Description of the instability transition modes of a bubble rising in still liquids

In this research, we have investigated numerically the transition from straight to zigzag motion during the rise of a single gas bubble of diameter $D$ in a pure-clear stagnant liquid, for the limiting case $\rho_g/\rho_l\ll1$ and $\mu_g/\mu_l\ll1$, where $\rho$ is density, $\mu$ is dynamic viscosity, and subindices $g$ and $l$ denote gas and liquid phases, respectively.
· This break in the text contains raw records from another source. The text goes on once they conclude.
(* ===== verification/SourceSem.v ===== *)
(** What a policy means as it is written, and the compiler as a whole on the
    text of a policy: the surface syntax gets a meaning of its own (every
    statement takes its then or its else action, and the strongest action
    wins), and the switch program the compiler writes for the text implements
    it. *)

From stdpp Require Import base list strings gmap sorting.
From Stdlib Require Import ZArith Lia Ascii.
From S2P Require Import Prelude Cxx Ast Backend Codegen Switch MergeProps Policy CompileProps.
From S2P Require Import ParseTables Parser Source Samples Compiler SourceProps.

#[local] Open Scope list_scope.

(** ** Meaning of the surface syntax *)

Definition binop_holds (o : binop) (x y : Z) : bool :=
  match o with
  | Bgt => (y <? x)%Z | Blt => (x <? y)%Z | Ble => (x <=? y)%Z | Bge => (y <=? x)%Z | Beq => (x =? y)%Z
  end.

Definition arithop_value (a : arithop) (x y : Z) : Z :=
  match a with Aplus => x + y | Aminus => x - y | Amulti => x * y | Amod => x mod y end%Z.

Definition operand_value (e : env) (x : operand) : Z :=
  match x with OVar h => hdr e h | OConst n => n.2 end.

Definition cmp_holds (e : env) (p : cmp) : bool :=
  match p with
  | PConst h o n => binop_holds o (hdr e h) n.2
  | PVars h o h' => binop_holds o (hdr e h) (hdr e h')
  | PArith h a h' rest o n =>
      binop_holds o (foldl (fun v '(a, x) => arithop_value a v (operand_value e x))
                       (arithop_value a (hdr e h) (hdr e h')) rest) n.2
  end.

(** The values of a list: the last definition counts. *)
Definition source_list (ss : list stmt) (l : string) : option (list Z) :=
  foldl (fun acc s => match s with
                      | SDef l' n ns => if decide (l = l') then Some (snd <$> n :: ns) else acc
                      | _ => acc
                      end) None ss.

Definition cond_holds (ss : list stmt) (e : env) (c : cond) : bool :=
  match c with
  | CPred p => cmp_holds e p
  | CList h neg l => xorb neg (existsb (fun v => hdr e h =? v)%Z (default [] (source_list ss l)))
  | CMon m => negb (active e m =? 0)%Z
  | CMonAnd m p => negb (active e m =? 0)%Z && cmp_holds e p
  end.

(** The action a statement takes. *)
Fixpoint stmt_result (ss : list stmt) (e : env) (s : stmt) : option nat :=
  match s with
  | SIf c a => if cond_holds ss e c then Some a else None
  | SIfElse c a b => Some (if cond_holds ss e c then a else b)
  | SNest c s => if cond_holds ss e c then stmt_result ss e s else None
  | SMonitor _ _ _ _ | SDef _ _ _ => None
  end.

(** How strong an action is: [fwd1] is the normal one, which any other
    overrides, and [drop] overrides all. *)
Definition action_val (a : nat) : Z := match a with O => 15 | _ => Z.of_nat a end.

Definition strength (r : option nat) : option Z :=
  a ← r; if (a =? 1)%nat then None else Some (action_val a).

Definition source_decision (ss : list stmt) (e : env) : option Z :=
  foldr (fun s acc => omax (strength (stmt_result ss e s)) acc) None ss.

(** The statements the theorem is about: definitions, monitors, and
    if-then-else on a comparison with a constant, on membership of a list, or
    on a monitor with the actions [then fwd1 else drop]. *)
Definition stmt_simple (s : stmt) : bool :=
  match s with
  | SDef _ _ _ | SMonitor _ _ _ _ => true
  | SIfElse (CPred (PConst _ _ _)) _ _ => true
  | SIfElse (CList _ neg _) _ _ => negb neg
  | SIfElse (CMon _) a b => (a =? 1)%nat && (b =? 0)%nat
  | _ => false
  end.

(** Packets on which the inclusive ranges of the switch agree with the
    comparisons [<] and [>]. *)
Definition stmt_off_boundary (e : env) (s : stmt) : Prop :=
  match s with
  | SIfElse (CPred (PConst h Blt n)) _ _ => 0 <= hdr e h /\ hdr e h <> n.2
  | SIfElse (CPred (PConst h Bgt n)) _ _ => hdr e h <= 10000 /\ hdr e h <> n.2
  | _ => True
  end%Z.

(** ** The program object of a simple policy *)

Definition simple_me (s : stmt) : option MatchExpr :=
  match s with
  | SIfElse (CPred (PConst h o n)) a b =>
      Some (mkMatchExpr MATCH_PRED None (Some (BinaryPred_int h (binop_name o) n.2)) EmptyString (action_name a) (action_name b) 2)
  | SIfElse (CList h neg l) a b =>
      Some (mkMatchExpr MATCH_LIST (Some (mkListPred h (listop_name neg) l)) None EmptyString (action_name a) (action_name b) 2)
  | SIfElse (CMon m) a b =>
      Some (mkMatchExpr MATCH_MONITOR None None m (action_name a) (action_name b) 2)
  | _ => None
  end.

Lemma with_actions_add a b me p : matchexpr_v (with_actions a b (add_matchexpr me p)) =
  matchexpr_v p ++ [mkMatchExpr (me_type me) (matchlist me) (matchpred me) (matchmvar me) a b 2].
Proof.
  unfold with_actions, put_latestmatchexpr, add_matchexpr. cbn. rewrite last_snoc. cbn.
  rewrite length_app, Nat.add_1_r. cbn [Nat.pred length]. rewrite insert_app_r_alt, Nat.sub_diag by lia. done.
Qed.

Lemma with_actions_lists a b p : name2list (with_actions a b p) = name2list p.
Proof. unfold with_actions. by destruct (last (matchexpr_v p)). Qed.

Lemma simple_step s p : stmt_simple s = true ->
  exists p', stmt_program s (p, []) = (p', []) /\
    matchexpr_v p' = matchexpr_v p ++ option_list (simple_me s) /\
    forall l, name2list p' !! l = match s with
                                  | SDef l' n ns => if decide (l = l') then Some (mkListExpr (snd <$> n :: ns)) else name2list p !! l
                                  | _ => name2list p !! l
                                  end.
Proof.
  intros H. destruct s as [c a|c a b|c s|m h neg l|l z zs]; try done.
  - destruct c as [[h o z|h o h'|h x h' r o z]|h neg l|m|m q]; try done; cbn [stmt_program]; eexists; (split; [reflexivity|]);
      cbn [cond_program]; rewrite with_actions_add, with_actions_lists; done.
  - eexists. split; [reflexivity|]. cbn. by rewrite app_nil_r.
  - eexists. split; [reflexivity|]. cbn. rewrite app_nil_r. split; [done|]. intros l'.
    destruct (decide (l' = l)) as [->|N]; [by rewrite lookup_insert_eq|by rewrite lookup_insert_ne].
Qed.

Lemma source_list_snoc ss s l : source_list (ss ++ [s]) l =
  match s with SDef l' n ns => if decide (l = l') then Some (snd <$> n :: ns) else source_list ss l | _ => source_list ss l end.
Proof. unfold source_list. rewrite foldl_app. by destruct s. Qed.

Lemma simple_program ss : forallb stmt_simple ss = true ->
  matchexpr_v (policy_program ss) = omap simple_me ss /\
  forall l, name2list (policy_program ss) !! l = mkListExpr <$> source_list ss l.
Proof.
  intros H. unfold policy_program.
  assert (exists p, foldl (fun st s => stmt_program s st) (Program_new, []) ss = (p, []) /\
    matchexpr_v p = omap simple_me ss /\ forall l, name2list p !! l = mkListExpr <$> source_list ss l) as (p & -> & ? & ?); [|done].
  induction ss as [|s ss IH] using rev_ind; [by exists Program_new|].
  rewrite forallb_app in H. apply andb_prop in H as [H1 H2]. cbn in H2. rewrite andb_true_r in H2.
  destruct (IH H1) as (p & E & Hm & Hl). destruct (simple_step s p H2) as (p' & E' & Hm' & Hl').
  exists p'. rewrite foldl_app, E. cbn [foldl]. rewrite E', Hm', Hm, omap_app. split; [done|]. split.
  - cbn. by destruct (simple_me s).
  - intros l. rewrite Hl', source_list_snoc. destruct s; try apply Hl. by destruct (decide (l = l0)).
Qed.

(** ** The decision *)

Lemma action_to_val_name a : (a <= 14)%nat -> action_to_val (action_name a) = action_val a.
Proof. intros H. do 15 (destruct a as [|a]; [reflexivity|]). lia. Qed.

Lemma action_val_normal a : action_val a = NORMAL_ACTION_VAL -> a = 1%nat.
Proof. unfold NORMAL_ACTION_VAL, MIN_ACTION_VAL. destruct a as [|[|a]]; cbn [action_val]; lia. Qed.

Lemma action_strength_name a : (a <= 14)%nat -> action_strength (action_name a) = strength (Some a).
Proof.
  intros H. unfold action_strength, strength. rewrite action_to_val_name by done. cbn.
  destruct (Nat.eqb_spec a 1) as [->|N]; [done|].
  destruct (Z.eqb_spec (action_val a) NORMAL_ACTION_VAL) as [E|]; [by destruct N; apply action_val_normal|done].
Qed.

(** The condition of a match expression is that of its statement. *)
Lemma simple_holds ss s c a b me e :
  s = SIfElse c a b -> forallb stmt_simple ss = true -> stmt_simple s = true -> simple_me s = Some me ->
  me_holds (policy_program ss) e me = cond_holds ss e c.
Proof.
  intros -> Hs H E. destruct (simple_program ss Hs) as [_ Hl].
  destruct c as [[h o z|h o h'|h x h' r o z]|h neg l|m|m q]; try done; injection E as <-; unfold me_holds; cbn [me_type matchpred matchlist matchmvar].
  - cbn [Z.eqb MATCH_PRED MATCH_MONITOR]. unfold pred_holds, BinaryPred_int. cbn [rhs op lhs cond_holds cmp_holds]. rewrite scan_int_to_string.
    by destruct o.
  - cbn [Z.eqb MATCH_LIST MATCH_PRED MATCH_MONITOR]. unfold list_holds, in_list. cbn [listbodyvar listvar listop cond_holds].
    rewrite Hl. destruct neg; [done|]. by destruct (source_list ss l).
  - cbn [Z.eqb MATCH_MONITOR cond_holds]. by rewrite andb_true_r.
Qed.

(** A match expression of a simple statement decides what the statement says. *)
Lemma simple_contribution ss s me e :
  forallb stmt_simple ss = true -> stmt_simple s = true -> stmt_ok s = true ->
  simple_me s = Some me -> me_decision (policy_program ss) e me = strength (stmt_result ss e s).
Proof.
  intros Hs H Hok E. destruct s as [|c a b| | |]; try done. pose proof (simple_holds ss _ c a b me e eq_refl Hs H E) as Hh.
  cbn [stmt_ok] in Hok. apply andb_prop in Hok as [[Hc Ha%Nat.leb_le]%andb_prop Hb%Nat.leb_le].
  unfold me_decision. rewrite Hh. cbn [stmt_result].
  assert (if_action me = action_name a /\ else_action me = action_name b) as [-> ->].
  { destruct c as [[| |]| | |]; try done; by injection E as <-. }
  destruct (cond_holds ss e c); by apply action_strength_name.
Qed.

Lemma simple_decision_aux ss l e :
  forallb stmt_simple ss = true -> forallb stmt_simple l = true -> forallb stmt_ok l = true ->
  strongest (me_decision (policy_program ss) e) (omap simple_me l) =
  foldr (fun s acc => omax (strength (stmt_result ss e s)) acc) None l.
Proof.
  intros Hs. unfold strongest. induction l as [|s l IH]; [done|]. cbn [forallb omap list_omap foldr].
  intros [Hs1 Hs2]%andb_prop [Ho1 Ho2]%andb_prop. destruct (simple_me s) as [me|] eqn:E.
  - cbn [foldr]. rewrite (IH Hs2 Ho2). f_equal. by apply simple_contribution.
  - rewrite (IH Hs2 Ho2).
    assert (stmt_result ss e s = None) as ->; [|by destruct (foldr _ _ _)].
    destruct s as [| [[]| | |] ?| | |]; done.
Qed.

Lemma simple_decision ss e :
  forallb stmt_simple ss = true -> forallb stmt_ok ss = true ->
  policy_decision (policy_program ss) e = source_decision ss e.
Proof.
  intros Hs Ho. destruct (simple_program ss Hs) as [Hm _]. unfold policy_decision. rewrite Hm.
  by apply simple_decision_aux.
Qed.

Lemma simple_off_boundary ss e :
  forallb stmt_simple ss = true -> Forall (stmt_off_boundary e) ss -> off_boundary (policy_program ss) e.
Proof.
  intros Hs Hb me bp v Hin T Hbp Hv. destruct (simple_program ss Hs) as [Hm _]. rewrite Hm in Hin.
  apply list_elem_of_omap in Hin as (s & Hin & E). apply (proj1 (Forall_forall _ _) Hb) in Hin.
  destruct s as [|c a b| | |]; try done.
  destruct c as [[h o z| |]| | |]; try done; injection E as <-; try done.
  injection Hbp as <-. cbn in Hv. rewrite scan_int_to_string in Hv. injection Hv as <-. cbn in *.
  destruct o; split; intros ?; try done; destruct Hin; lia.
Qed.

(** The compiled policy, with what is known of its monitors. *)
Lemma source_switch (mon_template : string) (g0 : gap) (ss : list stmt) (gs : list gap) :
  forallb stmt_ok ss = true -> ss <> [] -> forallb stmt_simple ss = true ->
  forallb piece_ok g0 = true -> length gs = length (policy_words ss) ->
  layout_ok (zip (policy_words ss) gs) = true ->
  (Z.of_nat (length (policy_words ss)) + 2 < YYMAXDEPTH)%Z ->
  plainb (policy_program ss) = true -> (length (omap simple_me ss) <= 16)%nat ->
  exists p4 cmd cs R, poise_tofino mon_template (policy_text g0 ss gs) = Ok (p4, cmd) /\
    files_hold mon_template cs R p4 cmd /\
    NoDup (monitors_of cs) /\ Forall (monitor_of (policy_program ss)) cs /\ Forall (fun c => 0 <= rec c <= R)%Z cs /\
    (forall me, me ∈ omap simple_me ss -> me_monitor me = true -> matchmvar me ∈ monitors_of cs) /\
    forall fresh mes pk s, Forall monitor_entry mes ->
      let s' := run_switch fresh cs R mes pk s in
      let e := monitor_env fresh cs mes pk (regs s) in
      (Forall (stmt_off_boundary e) ss -> dec s' = default (dec s) (source_decision ss e)) /\
      regs s' = refresh cs mes pk cs (regs s).
Proof.
  intros Hok Hn Hs H0 Hl Hg Hw Hb Hlen. destruct (simple_program ss Hs) as [Hm _]. rewrite <- Hm in Hlen.
  destruct (compile_tofino_ok mon_template (policy_program ss) (plainb_sound _ Hb) Hlen)
    as (p' & p4 & cmd & E & H1 & _ & H3 & H4 & H5 & H7 & H6).
  exists p4, cmd, (check_v p'), (curr_rec p'). unfold poise_tofino.
  rewrite (front_end_ok g0 ss gs) by done. rewrite bind_ret_l, E, bind_ret_l. rewrite Hm in H7. do 6 (split; [done|]).
  intros fresh mes pk s Hmes. destruct (H6 fresh mes pk s Hmes) as [D G]. split; [|exact G].
  set (e := monitor_env _ _ _ _ _) in *. intros He. rewrite <- (simple_decision ss e Hs Hok). by apply D, simple_off_boundary.
Qed.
The transition is determined in terms of the Reynolds, $Re=\rho_l\, g^{1/2}\,D^{3/2}/\mu_l$, and Bond, $Bo=\rho_l\,g\,D^2/\sigma$, numbers as set of nondimensional, independent parameters governing the flow dynamics, in which $g$ is the acceleration due to gravity and $\sigma$ is the surface tension. Subsequently, the neutral curve for the onset of zigzag motion is characterized in the $\{Re,\,Bo\}$-plane.The transition curve is determined computing the real shape of the ascending bubble. Thus, we discuss the effect of the bubble shape and aspect ratio on the instability characteristics of the bubble wake. In particular, we observed that the onset of the zigzag instability begins with the loss of axisymmetry of the wake, developing two counter-rotating vortices, which exhibit a symmetry plane.